■ What you need to do ■
From the entries below, return only the lines starting at the one that contains "golib.Ext (dir +:+" and ending at the one that contains "rewrite pretty_N_go_step by lia. intros", exactly as they stand.

(Collected data)
(** With a pattern within SQLite's limit, the listing is the scan of the
    rows the pattern selects, in the order of their paths. *)
Lemma GetFilesInDirectory_rows (directory : string) (d : Database) :
  Z.of_nat (String.length (db.directoryPattern directory)) <= 50000 ->
  db.GetFilesInDirectory directory d
  = db.scanAll
      (orderByPath
         (filter (fun r => patternMatches (db.directoryPattern directory)
                             (path r) = true)
                 (files d))).
Proof.
  intros Hlen. unfold db.GetFilesInDirectory.
  rewrite (selectWhere_filter _
             (fun r => patternMatches (db.directoryPattern directory) (path r)));
    [done|].
  intros r _. rewrite likeFunc_short by done. eexists. split; [done|].
  simpl. split; [by intros [= ->] | by intros ->].
Qed.

(** C10, as stated, fails: the argument has no wildcard, and a record whose
    path does not start with the argument followed by a slash is returned,
    because LIKE ignores ASCII letter case. *)
Lemma GetFilesInDirectory_prefix_counterexample :
  hasWildcard "/A" = false /\
  exists f,
    db.GetFilesInDirectory "/A" lowerCaseDB = inr [f] /\
    db.FileStatus.Path f = "/a/x.txt"%string /\
    ~ exists suf, db.FileStatus.Path f = "/A/" +:+ suf.
Proof.
  split; [done|]. eexists. split; [vm_compute; reflexivity|].
  split; [done|]. intros [suf Hs]. discriminate.
Qed.

Lemma startsWithFoldBytesb_spec (p s : string) :
  startsWithFoldBytesb p s = true <-> startsWithFoldBytes p s.
Proof.
  revert s. induction p as [|b p IH]; intros s.
  - split; [|done]. intros _. by exists ""%string, s.
  - destruct s as [|d s]; simpl.
    + split; [done|]. by intros ?%startsWithFoldBytes_nil.
    + rewrite startsWithFoldBytes_cons, andb_true_iff, IH, Ascii.eqb_eq. tauto.
Qed.

(** C10, amended. The pattern is the argument, a slash unless it ends in
    one, and a percent sign; LIKE reads pattern and path up to their first
    zero byte, character by character as SQLite decodes them, and takes ASCII
    letters without regard to case.  For an argument without wildcard and
    zero byte whose pattern is within SQLite's limit of 50000 bytes the
    listing, when it is returned, holds exactly the scanned records whose
    path starts in this reading with argument-and-slash, in ascending order
    of path; it is returned whenever each of those records scans.  For an
    ASCII argument this reading of "starts with" is byte by byte up to ASCII
    letter case.  A longer pattern is an error on every table that has a
    row.  With a wildcard in the argument, or with bytes that are not
    well-formed UTF-8, a record outside the directory can come back. *)
Theorem GetFilesInDirectory_lists_folded_prefix
    (directory : string) (d : Database) :
  hasWildcard directory = false ->
  hasZero directory = false ->
  (Z.of_nat (String.length (db.directoryPattern directory)) <= 50000 ->
   (forall fs, db.GetFilesInDirectory directory d = inr fs ->
      exists rows,
        Forall2 (fun r f => db.scanRow r = inr f) rows fs /\
        (forall r, r ∈ rows <->
           r ∈ files d /\ startsWithFold (dirPrefix directory) (path r)) /\
        (NoDup (files d) -> NoDup rows) /\
        StronglySorted String.le (map db.FileStatus.Path fs)) /\
   ((forall r, r ∈ files d -> startsWithFold (dirPrefix directory) (path r) ->
       exists f, db.scanRow r = inr f) ->
    exists fs, db.GetFilesInDirectory directory d = inr fs)) /\
  (golib.isASCII directory = true ->
   forall s, startsWithFold (dirPrefix directory) s
             <-> startsWithFoldBytes (dirPrefix directory) s) /\
  (50000 < Z.of_nat (String.length (db.directoryPattern directory)) ->
   files d <> [] ->
   db.GetFilesInDirectory directory d = inl ErrLikePattern) /\
  (hasWildcard "/a_b" = true /\
   exists fs f,
     db.GetFilesInDirectory "/a_b" wildDB = inr fs /\ f ∈ fs /\
     ~ startsWithFoldBytes (dirPrefix "/a_b") (db.FileStatus.Path f)) /\
  (hasWildcard overlongDir = false /\ hasZero overlongDir = false /\
   exists fs f,
     db.GetFilesInDirectory overlongDir overlongDB = inr fs /\ f ∈ fs /\
     ~ startsWithFoldBytes (dirPrefix overlongDir) (db.FileStatus.Path f)).
Proof.
  intros Hw Hz. destruct (dirPrefix_plain directory Hw Hz) as [Hw' Hz'].
  assert (forall p, patternMatches (db.directoryPattern directory) p = true
                    <-> startsWithFold (dirPrefix directory) p) as Hlike.
  { intros p. rewrite directoryPattern_prefix.
    by apply patternMatches_prefix. }
  split; [|split; [|split; [|split]]].
  - intros Hlen. rewrite GetFilesInDirectory_rows by done. split.
    + intros fs Hfs. apply scanAll_Forall2 in Hfs.
      eexists. split; [exact Hfs|]. split; [|split].
      * intros r. unfold orderByPath. rewrite merge_sort_Permutation.
        rewrite list_elem_of_filter, Hlike. tauto.
      * intros Hnd. unfold orderByPath. rewrite merge_sort_Permutation.
        by apply NoDup_filter.
      * rewrite (Forall2_scan_paths _ _ Hfs).
        apply (StronglySorted_fmap path pathLe String.le); [done|].
        apply StronglySorted_merge_sort; apply _.
    + intros Hscan. apply scanAll_total. intros r.
      unfold orderByPath. rewrite merge_sort_Permutation.
      rewrite list_elem_of_filter, Hlike.
      intros [Hu Hin]. by apply Hscan.
  - intros Ha s. apply startsWithFold_ascii; [|done].
    by apply dirPrefix_ascii.
  - intros Hlen Hne. unfold db.GetFilesInDirectory.
    rewrite (selectWhere_error _ ErrLikePattern); [done | done |].
    intros r _. by apply likeFunc_long.
  - split; [done|]. eexists _, _. split; [vm_compute; reflexivity|].
    split; [right; left|].
    rewrite <- startsWithFoldBytesb_spec. by vm_compute.
  - split; [done|]. split; [done|].
    eexists _, _. split; [vm_compute; reflexivity|].
    split; [left|].
    rewrite <- startsWithFoldBytesb_spec. by vm_compute.
Qed.

Lemma GetFilesInDirectory_lists_folded_prefix_witness :
  exists fs, db.GetFilesInDirectory "/A" lowerCaseDB = inr fs.
Proof.
  destruct (GetFilesInDirectory_lists_folded_prefix "/A" lowerCaseDB
              eq_refl eq_refl) as [Hshort _].
  destruct Hshort as [_ Hreturned]; [by vm_compute|].
  apply Hreturned. intros r Hr _. cbn in Hr.
  apply elem_of_cons in Hr as [->|Hr]; [by eexists|].
  apply list_elem_of_singleton in Hr as ->. by eexists.
Defined.

(** ** Path helpers *)

Lemma string_app_cons (c : ascii) (a b : string) :
  String c a +:+ b = String c (a +:+ b).
Proof. reflexivity. Qed.

Lemma string_app_assoc (a b c : string) : (a +:+ b) +:+ c = a +:+ (b +:+ c).
Proof.
  induction a as [|x a IH]; [done|]. by rewrite !string_app_cons, IH.
Qed.

Lemma substring_from_length (pre rest : string) :
  substring (String.length pre) (String.length rest) (pre +:+ rest) = rest.
Proof.
  induction pre as [|c pre IH]; simpl; [|exact IH].
  change ("" +:+ rest) with rest.
  induction rest as [|c rest IH]; simpl; [done|]. by rewrite IH.
Qed.

Lemma get_after_prefix (pre rest : string) (i : nat) :
  String.get (String.length pre + i) (pre +:+ rest) = String.get i rest.
Proof. induction pre as [|c pre IH]; simpl; [done | exact IH]. Qed.

Lemma plainName_get (s : string) (i : nat) (c : ascii) :
  plainName s = true -> String.get i s = Some c ->
  Ascii.eqb c "." = false /\ golib.isPathSeparator c = false.
Proof.
  revert i. induction s as [|a s IH]; intros i Hp Hg; [done|].
  simpl in Hp. apply andb_true_iff in Hp as [Hp Hs].
  apply andb_true_iff in Hp as [Hd Hsep].
  destruct i as [|i]; simpl in Hg.
  - injection Hg as <-. split; by apply negb_true_iff.
  - by apply (IH i).
Qed.

Lemma get_in_range (s : string) (n : nat) :
  (S n <= String.length s)%nat -> String.get n s <> None.
Proof.
  revert n. induction s as [|a s IH]; intros n Hn; simpl in *; [lia|].
  destruct n as [|n]; [done|]. apply IH. lia.
Qed.

Lemma extLoop_skips_plain (pre suf : string) (n : nat) :
  plainName suf = true -> (n <= String.length suf)%nat ->
  golib.extLoop (pre +:+ suf) (String.length pre + n)
  = golib.extLoop (pre +:+ suf) (String.length pre).
Proof.
  intros Hp. induction n as [|n IH]; intros Hn.
  - by rewrite Nat.add_0_r.
  - rewrite Nat.add_succ_r. simpl. rewrite get_after_prefix.
    destruct (String.get n suf) as [c|] eqn:Hg.
    + destruct (plainName_get suf n c Hp Hg) as [-> ->]. apply IH. lia.
    + exfalso. by apply (get_in_range suf n).
Qed.

(** [Ext] returns the suffix that starts at the last dot of the last element. *)
Lemma Ext_last_dot (pre suf : string) :
  plainName suf = true ->
  golib.Ext (pre +:+ String "." suf) = String "." suf.
Proof.
  intros Hp. unfold golib.Ext.
  assert (pre +:+ String "." suf = (pre +:+ ".") +:+ suf) as Hsplit.
  { by rewrite string_app_assoc. }
  rewrite Hsplit at 1 2. rewrite length_app_string.
  rewrite extLoop_skips_plain by (done || lia).
  rewrite <- Hsplit. rewrite length_app_string. simpl.
  rewrite Nat.add_1_r. simpl.
  pose proof (get_after_prefix pre (String "." suf) 0) as Hg.
  rewrite Nat.add_0_r in Hg. rewrite Hg. simpl.
  rewrite length_app_string. simpl.
  replace (String.length pre + S (String.length suf) - String.length pre)%nat
    with (String.length (String "." suf)) by (simpl; lia).
  apply substring_from_length.
Qed.

(** [Ext] is empty when the last element has no dot. *)
Lemma Ext_no_dot (dir name : string) :
  plainName name = true ->
  dir = ""%string \/ (exists dir', dir = dir' +:+ "/") ->
  golib.Ext (dir +:+ name) = ""%string.
Proof.
  intros Hp Hdir. unfold golib.Ext. rewrite length_app_string.
  rewrite extLoop_skips_plain by (done || lia).
  destruct Hdir as [->|[dir' ->]]; [done|].
  rewrite length_app_string. simpl. rewrite Nat.add_1_r. simpl.
  assert ((dir' +:+ "/") +:+ name = dir' +:+ String "/" name) as ->.
  { by rewrite string_app_assoc. }
  pose proof (get_after_prefix dir' (String "/" name) 0) as Hg.
  rewrite Nat.add_0_r in Hg. by rewrite Hg.
Qed.

(** ** The index: single-document operations *)

Lemma pretty_N_go_length (x : N) (s : string) :
  (String.length s <= String.length (pretty_N_go x s))%nat.
Proof.
  revert s. induction (N.lt_wf_0 x) as [x _ IH]; intros s.
  destruct (decide (x = 0)%N) as [->|Hx]; [by rewrite pretty_N_go_0|].
  rewrite pretty_N_go_step by lia.
  etrans; [|apply IH; apply N.div_lt; lia]. simpl. lia.
Qed.

Lemma Sprintf_d_nonempty (n : Z) : golib.Sprintf_d n <> ""%string.
Proof.
  assert (forall p, pretty (Npos p) <> ""%string) as Hpos.
  { intros p. unfold pretty, pretty_N.
    destruct (decide _) as [|_]; [done|].
    rewrite pretty_N_go_step by lia. intros Heq.
    pose proof (pretty_N_go_length (N.pos p `div` 10)
                  (String (pretty_N_char (N.pos p `mod` 10)) "")) as Hlen.
    rewrite Heq in Hlen. simpl in Hlen. lia. }
  unfold golib.Sprintf_d. destruct n as [|p|p]; [done|apply Hpos|done].
Qed.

■ Answer area ■
  golib.Ext (dir +:+ name) = ""%string.
Proof.
  intros Hp Hdir. unfold golib.Ext. rewrite length_app_string.
  rewrite extLoop_skips_plain by (done || lia).
  destruct Hdir as [->|[dir' ->]]; [done|].
  rewrite length_app_string. simpl. rewrite Nat.add_1_r. simpl.
  assert ((dir' +:+ "/") +:+ name = dir' +:+ String "/" name) as ->.
  { by rewrite string_app_assoc. }
  pose proof (get_after_prefix dir' (String "/" name) 0) as Hg.
  rewrite Nat.add_0_r in Hg. by rewrite Hg.
Qed.

(** ** The index: single-document operations *)

Lemma pretty_N_go_length (x : N) (s : string) :
  (String.length s <= String.length (pretty_N_go x s))%nat.
Proof.
  revert s. induction (N.lt_wf_0 x) as [x _ IH]; intros s.
  destruct (decide (x = 0)%N) as [->|Hx]; [by rewrite pretty_N_go_0|].
  rewrite pretty_N_go_step by lia.
  etrans; [|apply IH; apply N.div_lt; lia]. simpl. lia.
Qed.

Lemma Sprintf_d_nonempty (n : Z) : golib.Sprintf_d n <> ""%string.
Proof.
  assert (forall p, pretty (Npos p) <> ""%string) as Hpos.
  { intros p. unfold pretty, pretty_N.
    destruct (decide _) as [|_]; [done|].
    rewrite pretty_N_go_step by lia. intros Heq.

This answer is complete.